Somewhere below is a line with "let desc_bytes := 16 * qnum in" and, later, a line with "let off_req := align_up_u64"; repeat those two lines and all the lines between them, exactly as they are.

[Dataset entries]
::::::
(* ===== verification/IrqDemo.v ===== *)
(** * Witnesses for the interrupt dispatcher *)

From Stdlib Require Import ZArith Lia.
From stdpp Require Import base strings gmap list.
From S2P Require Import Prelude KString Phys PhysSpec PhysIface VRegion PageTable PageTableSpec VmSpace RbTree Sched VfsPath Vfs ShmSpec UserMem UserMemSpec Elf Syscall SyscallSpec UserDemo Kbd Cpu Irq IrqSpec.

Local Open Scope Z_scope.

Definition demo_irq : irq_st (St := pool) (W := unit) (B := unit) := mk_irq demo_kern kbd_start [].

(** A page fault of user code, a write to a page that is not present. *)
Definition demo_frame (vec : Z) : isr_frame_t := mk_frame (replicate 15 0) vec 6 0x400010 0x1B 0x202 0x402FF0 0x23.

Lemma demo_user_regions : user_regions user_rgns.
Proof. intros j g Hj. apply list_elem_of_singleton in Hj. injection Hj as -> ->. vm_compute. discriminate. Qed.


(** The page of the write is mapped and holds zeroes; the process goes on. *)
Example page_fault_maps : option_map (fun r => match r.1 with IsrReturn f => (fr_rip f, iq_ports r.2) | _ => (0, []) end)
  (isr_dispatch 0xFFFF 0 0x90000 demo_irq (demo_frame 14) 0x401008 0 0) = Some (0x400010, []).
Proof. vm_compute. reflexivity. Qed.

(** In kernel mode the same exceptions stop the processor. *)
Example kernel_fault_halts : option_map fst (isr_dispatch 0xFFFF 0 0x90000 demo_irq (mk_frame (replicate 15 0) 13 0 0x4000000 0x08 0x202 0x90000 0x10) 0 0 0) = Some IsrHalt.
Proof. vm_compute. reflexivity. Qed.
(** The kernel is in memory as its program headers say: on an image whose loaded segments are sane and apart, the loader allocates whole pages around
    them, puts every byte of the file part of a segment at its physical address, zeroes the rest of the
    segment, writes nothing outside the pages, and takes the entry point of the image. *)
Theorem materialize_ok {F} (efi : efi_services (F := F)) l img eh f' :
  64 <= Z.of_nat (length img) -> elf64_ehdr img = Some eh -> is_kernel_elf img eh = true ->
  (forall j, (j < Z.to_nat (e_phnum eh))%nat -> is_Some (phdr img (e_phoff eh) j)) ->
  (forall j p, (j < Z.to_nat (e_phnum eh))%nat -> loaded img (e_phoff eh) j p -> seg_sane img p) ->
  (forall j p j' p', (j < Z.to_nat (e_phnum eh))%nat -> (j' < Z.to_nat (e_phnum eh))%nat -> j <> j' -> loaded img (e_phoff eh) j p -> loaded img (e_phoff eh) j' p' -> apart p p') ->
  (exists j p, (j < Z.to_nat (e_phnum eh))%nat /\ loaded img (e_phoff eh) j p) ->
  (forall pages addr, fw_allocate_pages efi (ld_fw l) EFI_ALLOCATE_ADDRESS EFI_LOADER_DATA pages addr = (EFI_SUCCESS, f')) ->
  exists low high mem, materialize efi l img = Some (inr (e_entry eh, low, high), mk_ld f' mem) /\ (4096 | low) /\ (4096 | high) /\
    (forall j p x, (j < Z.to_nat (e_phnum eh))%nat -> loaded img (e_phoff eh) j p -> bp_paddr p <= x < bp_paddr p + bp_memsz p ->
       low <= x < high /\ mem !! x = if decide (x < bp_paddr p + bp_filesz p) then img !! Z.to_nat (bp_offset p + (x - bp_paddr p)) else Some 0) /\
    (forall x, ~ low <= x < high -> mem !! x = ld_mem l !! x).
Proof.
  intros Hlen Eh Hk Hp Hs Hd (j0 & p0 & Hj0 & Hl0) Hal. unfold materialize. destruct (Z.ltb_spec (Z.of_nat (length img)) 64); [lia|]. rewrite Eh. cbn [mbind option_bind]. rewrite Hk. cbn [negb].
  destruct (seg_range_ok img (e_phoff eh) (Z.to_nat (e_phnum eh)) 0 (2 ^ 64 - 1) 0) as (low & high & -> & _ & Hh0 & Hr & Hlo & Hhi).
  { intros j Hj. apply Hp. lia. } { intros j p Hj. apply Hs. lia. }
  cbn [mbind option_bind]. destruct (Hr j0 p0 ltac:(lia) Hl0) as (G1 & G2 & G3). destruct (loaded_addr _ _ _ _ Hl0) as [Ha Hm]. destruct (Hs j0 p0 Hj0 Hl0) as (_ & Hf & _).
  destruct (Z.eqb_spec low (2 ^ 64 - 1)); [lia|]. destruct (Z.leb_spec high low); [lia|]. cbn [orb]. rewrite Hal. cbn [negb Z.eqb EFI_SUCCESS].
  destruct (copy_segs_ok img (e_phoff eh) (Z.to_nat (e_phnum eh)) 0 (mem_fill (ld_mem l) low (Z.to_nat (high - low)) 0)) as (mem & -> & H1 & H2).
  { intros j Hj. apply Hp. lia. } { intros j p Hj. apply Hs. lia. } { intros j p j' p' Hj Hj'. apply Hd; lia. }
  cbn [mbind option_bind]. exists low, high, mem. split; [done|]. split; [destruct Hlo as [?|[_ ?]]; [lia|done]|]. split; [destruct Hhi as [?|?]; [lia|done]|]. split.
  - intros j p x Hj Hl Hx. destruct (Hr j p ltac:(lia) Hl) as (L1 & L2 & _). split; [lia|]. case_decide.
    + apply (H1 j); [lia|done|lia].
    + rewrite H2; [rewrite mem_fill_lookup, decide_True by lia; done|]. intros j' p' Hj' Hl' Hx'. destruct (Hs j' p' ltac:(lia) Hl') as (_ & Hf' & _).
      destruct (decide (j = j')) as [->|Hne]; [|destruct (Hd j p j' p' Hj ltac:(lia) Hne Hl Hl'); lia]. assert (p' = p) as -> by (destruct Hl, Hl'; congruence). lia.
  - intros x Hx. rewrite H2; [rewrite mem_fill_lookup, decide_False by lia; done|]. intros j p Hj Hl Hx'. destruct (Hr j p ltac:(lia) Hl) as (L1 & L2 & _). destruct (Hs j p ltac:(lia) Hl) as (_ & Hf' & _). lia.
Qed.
::::::
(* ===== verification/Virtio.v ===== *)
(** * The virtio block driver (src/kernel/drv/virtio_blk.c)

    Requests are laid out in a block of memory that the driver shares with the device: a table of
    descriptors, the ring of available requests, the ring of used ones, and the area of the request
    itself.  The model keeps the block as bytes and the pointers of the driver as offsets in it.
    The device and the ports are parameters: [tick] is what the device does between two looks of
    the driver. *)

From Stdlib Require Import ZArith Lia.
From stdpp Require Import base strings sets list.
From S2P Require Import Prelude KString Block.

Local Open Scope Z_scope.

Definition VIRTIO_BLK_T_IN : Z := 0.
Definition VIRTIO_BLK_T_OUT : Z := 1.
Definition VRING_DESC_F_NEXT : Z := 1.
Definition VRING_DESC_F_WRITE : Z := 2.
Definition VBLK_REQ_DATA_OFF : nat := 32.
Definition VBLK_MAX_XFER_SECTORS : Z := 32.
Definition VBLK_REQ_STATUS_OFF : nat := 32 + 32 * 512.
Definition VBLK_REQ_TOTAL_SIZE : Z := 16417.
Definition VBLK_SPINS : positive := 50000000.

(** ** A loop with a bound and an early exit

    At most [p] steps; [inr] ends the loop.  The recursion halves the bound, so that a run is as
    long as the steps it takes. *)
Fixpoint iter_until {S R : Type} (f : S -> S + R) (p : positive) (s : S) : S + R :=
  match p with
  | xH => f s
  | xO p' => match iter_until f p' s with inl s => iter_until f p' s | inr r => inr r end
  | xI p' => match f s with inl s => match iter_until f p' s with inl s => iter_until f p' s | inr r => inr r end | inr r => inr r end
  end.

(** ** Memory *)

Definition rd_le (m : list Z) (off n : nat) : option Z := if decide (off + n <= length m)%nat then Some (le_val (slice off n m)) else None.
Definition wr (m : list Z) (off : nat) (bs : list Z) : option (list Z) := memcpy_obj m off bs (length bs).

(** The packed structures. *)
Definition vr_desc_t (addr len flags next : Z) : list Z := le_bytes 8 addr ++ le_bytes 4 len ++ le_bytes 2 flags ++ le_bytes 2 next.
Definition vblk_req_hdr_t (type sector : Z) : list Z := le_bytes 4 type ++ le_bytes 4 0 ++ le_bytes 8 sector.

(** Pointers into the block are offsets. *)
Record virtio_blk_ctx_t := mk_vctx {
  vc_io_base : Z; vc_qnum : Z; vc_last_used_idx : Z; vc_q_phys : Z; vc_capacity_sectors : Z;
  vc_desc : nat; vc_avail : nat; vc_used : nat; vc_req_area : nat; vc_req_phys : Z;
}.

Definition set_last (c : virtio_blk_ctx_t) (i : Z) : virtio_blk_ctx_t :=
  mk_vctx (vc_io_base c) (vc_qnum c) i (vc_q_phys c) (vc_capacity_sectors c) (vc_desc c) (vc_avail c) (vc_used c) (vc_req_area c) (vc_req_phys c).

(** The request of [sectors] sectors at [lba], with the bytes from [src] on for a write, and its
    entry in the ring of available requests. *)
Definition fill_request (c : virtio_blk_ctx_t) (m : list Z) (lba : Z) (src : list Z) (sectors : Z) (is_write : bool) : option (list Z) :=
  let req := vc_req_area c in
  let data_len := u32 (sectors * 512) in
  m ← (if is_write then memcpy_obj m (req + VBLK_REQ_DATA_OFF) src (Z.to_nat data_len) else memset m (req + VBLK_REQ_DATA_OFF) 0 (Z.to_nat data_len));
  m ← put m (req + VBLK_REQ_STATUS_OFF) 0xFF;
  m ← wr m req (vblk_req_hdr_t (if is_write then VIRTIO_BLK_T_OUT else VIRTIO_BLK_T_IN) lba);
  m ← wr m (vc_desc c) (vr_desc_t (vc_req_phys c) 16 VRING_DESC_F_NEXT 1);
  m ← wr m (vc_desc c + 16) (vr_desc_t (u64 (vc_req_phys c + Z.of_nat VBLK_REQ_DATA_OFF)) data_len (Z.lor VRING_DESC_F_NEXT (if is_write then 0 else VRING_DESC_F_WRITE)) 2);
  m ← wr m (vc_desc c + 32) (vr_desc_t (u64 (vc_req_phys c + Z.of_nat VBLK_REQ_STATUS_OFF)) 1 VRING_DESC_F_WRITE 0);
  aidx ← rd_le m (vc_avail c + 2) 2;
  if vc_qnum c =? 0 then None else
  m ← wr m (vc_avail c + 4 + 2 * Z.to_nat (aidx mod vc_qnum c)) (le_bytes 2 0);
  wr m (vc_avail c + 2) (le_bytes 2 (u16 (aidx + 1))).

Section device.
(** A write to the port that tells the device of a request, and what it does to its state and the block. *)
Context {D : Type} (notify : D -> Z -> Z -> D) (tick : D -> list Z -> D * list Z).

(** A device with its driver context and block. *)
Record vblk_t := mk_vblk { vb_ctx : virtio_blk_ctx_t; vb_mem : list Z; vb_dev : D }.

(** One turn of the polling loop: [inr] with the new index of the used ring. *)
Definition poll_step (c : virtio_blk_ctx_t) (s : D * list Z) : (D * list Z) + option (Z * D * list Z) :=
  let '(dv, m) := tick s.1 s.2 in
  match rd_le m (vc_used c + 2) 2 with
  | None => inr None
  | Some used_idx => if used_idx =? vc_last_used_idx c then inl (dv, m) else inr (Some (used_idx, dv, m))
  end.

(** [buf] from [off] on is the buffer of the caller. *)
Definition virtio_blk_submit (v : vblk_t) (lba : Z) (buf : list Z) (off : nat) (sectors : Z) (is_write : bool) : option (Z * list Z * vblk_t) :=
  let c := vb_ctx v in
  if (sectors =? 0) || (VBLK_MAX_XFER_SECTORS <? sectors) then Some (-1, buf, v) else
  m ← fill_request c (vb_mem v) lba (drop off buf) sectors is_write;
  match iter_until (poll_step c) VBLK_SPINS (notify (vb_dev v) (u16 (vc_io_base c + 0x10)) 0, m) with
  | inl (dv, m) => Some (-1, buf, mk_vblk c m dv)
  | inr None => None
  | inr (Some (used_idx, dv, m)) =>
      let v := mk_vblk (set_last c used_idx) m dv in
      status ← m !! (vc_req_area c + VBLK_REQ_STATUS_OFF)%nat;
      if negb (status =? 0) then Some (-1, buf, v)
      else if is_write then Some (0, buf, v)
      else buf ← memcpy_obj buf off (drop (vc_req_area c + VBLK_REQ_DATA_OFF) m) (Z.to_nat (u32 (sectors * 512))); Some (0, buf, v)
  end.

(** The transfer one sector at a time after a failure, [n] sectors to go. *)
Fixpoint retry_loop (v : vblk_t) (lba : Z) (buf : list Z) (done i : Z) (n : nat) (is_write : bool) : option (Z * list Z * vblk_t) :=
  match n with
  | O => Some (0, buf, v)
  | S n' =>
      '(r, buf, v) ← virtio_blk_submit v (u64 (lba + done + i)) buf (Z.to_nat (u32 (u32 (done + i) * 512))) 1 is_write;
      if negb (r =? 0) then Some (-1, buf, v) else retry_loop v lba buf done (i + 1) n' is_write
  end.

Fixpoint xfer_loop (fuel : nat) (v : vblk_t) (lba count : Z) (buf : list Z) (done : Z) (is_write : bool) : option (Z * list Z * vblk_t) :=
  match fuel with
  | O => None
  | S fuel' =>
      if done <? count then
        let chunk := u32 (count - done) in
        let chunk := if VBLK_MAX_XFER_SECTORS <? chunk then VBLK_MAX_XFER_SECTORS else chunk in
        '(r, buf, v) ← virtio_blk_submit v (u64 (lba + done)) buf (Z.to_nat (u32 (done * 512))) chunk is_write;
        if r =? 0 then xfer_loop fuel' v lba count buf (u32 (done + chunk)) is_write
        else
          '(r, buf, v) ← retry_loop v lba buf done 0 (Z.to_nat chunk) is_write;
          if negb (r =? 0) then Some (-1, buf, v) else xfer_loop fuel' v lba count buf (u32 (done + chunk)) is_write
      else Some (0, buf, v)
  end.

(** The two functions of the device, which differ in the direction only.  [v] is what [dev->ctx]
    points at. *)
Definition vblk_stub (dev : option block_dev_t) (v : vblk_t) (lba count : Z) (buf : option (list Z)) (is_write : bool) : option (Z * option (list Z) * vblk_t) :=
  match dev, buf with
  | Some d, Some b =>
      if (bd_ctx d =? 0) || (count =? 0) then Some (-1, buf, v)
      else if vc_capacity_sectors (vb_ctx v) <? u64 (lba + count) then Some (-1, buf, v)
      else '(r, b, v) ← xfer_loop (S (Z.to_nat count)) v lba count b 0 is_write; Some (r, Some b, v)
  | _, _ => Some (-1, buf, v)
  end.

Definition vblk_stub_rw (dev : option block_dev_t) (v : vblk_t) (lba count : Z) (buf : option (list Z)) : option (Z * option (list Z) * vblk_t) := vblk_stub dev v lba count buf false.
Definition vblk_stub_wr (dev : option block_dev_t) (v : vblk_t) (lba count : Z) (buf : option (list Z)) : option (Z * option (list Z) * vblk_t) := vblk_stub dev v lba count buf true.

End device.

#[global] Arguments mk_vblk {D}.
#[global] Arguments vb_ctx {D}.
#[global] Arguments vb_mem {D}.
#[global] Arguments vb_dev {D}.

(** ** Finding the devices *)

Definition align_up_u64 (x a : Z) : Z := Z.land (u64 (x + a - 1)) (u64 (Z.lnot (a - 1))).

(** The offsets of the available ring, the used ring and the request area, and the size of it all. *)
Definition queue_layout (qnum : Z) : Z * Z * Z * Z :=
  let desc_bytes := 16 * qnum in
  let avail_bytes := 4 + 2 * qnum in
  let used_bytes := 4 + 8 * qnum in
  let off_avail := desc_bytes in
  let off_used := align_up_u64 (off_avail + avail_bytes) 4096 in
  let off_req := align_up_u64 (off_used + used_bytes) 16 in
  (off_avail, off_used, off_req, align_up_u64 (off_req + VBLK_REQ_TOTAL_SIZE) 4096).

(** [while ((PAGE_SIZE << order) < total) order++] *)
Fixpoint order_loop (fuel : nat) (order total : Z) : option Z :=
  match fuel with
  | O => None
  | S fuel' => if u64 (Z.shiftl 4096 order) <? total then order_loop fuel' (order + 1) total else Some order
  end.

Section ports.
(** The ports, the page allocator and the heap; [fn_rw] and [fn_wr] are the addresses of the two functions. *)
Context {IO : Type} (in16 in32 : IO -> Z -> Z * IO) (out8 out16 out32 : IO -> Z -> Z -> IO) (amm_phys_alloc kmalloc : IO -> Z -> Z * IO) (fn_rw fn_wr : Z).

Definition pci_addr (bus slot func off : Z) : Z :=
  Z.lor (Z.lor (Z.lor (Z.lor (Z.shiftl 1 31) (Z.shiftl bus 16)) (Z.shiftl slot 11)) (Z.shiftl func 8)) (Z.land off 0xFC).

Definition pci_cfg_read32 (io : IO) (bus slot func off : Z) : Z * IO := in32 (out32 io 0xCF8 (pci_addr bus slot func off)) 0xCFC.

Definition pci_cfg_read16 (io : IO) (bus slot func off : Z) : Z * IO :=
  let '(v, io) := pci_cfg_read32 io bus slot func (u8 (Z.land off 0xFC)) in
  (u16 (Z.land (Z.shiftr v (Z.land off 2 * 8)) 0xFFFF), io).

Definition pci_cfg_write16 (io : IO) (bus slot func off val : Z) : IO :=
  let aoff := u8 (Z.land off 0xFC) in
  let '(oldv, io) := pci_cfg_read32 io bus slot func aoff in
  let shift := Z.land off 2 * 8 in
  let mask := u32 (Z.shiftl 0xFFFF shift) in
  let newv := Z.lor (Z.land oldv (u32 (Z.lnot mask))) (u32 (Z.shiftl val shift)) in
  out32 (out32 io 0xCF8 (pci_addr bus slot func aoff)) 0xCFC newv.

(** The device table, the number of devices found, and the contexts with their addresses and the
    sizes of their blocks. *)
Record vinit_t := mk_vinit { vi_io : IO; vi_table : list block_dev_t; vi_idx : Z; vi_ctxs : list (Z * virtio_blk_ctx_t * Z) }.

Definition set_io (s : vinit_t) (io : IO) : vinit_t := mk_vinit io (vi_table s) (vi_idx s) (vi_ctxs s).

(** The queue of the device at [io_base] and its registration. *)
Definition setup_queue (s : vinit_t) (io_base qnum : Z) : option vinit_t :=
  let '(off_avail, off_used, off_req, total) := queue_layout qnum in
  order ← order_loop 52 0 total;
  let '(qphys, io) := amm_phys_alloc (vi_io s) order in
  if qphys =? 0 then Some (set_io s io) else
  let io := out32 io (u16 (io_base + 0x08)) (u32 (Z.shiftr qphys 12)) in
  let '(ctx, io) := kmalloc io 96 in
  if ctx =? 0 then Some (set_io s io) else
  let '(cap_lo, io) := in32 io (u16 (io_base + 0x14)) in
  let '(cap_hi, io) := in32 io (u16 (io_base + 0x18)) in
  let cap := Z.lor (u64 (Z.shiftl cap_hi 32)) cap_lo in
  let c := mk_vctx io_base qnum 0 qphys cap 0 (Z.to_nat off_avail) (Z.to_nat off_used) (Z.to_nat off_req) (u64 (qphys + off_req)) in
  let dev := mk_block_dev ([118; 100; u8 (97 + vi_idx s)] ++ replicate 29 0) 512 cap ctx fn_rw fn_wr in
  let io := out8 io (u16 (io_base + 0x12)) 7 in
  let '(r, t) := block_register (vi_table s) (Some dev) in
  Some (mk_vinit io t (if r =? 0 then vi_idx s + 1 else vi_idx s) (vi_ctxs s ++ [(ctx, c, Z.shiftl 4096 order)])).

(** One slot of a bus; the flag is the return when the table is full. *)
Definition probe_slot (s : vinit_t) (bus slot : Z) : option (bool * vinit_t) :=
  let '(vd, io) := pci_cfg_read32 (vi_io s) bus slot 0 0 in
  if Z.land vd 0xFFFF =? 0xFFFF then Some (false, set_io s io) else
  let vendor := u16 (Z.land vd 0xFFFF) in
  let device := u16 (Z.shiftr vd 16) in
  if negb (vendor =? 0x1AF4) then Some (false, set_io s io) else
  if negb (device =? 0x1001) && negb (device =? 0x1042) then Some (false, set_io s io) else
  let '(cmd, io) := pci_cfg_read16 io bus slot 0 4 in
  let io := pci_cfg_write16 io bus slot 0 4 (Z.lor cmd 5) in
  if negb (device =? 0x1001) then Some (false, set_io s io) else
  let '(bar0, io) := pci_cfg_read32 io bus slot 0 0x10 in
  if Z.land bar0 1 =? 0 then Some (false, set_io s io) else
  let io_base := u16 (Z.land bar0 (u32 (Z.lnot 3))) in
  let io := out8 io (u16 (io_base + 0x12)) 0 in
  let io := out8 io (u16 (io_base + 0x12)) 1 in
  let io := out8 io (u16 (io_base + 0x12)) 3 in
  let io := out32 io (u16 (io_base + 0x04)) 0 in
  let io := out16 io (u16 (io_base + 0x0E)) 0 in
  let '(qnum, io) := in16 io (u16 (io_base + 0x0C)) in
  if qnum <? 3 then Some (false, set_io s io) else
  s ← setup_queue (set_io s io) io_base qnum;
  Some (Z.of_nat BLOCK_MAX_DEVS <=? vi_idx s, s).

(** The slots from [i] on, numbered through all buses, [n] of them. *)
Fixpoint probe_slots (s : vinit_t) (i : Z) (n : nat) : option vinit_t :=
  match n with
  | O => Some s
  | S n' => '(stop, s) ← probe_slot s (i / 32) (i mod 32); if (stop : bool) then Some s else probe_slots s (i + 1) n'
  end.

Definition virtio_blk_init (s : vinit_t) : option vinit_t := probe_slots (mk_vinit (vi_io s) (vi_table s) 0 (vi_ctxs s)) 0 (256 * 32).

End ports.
::::::
▶ Response to this task:
  let desc_bytes := 16 * qnum in
  let avail_bytes := 4 + 2 * qnum in
  let used_bytes := 4 + 8 * qnum in
  let off_avail := desc_bytes in
  let off_used := align_up_u64 (off_avail + avail_bytes) 4096 in
  let off_req := align_up_u64 (off_used + used_bytes) 16 in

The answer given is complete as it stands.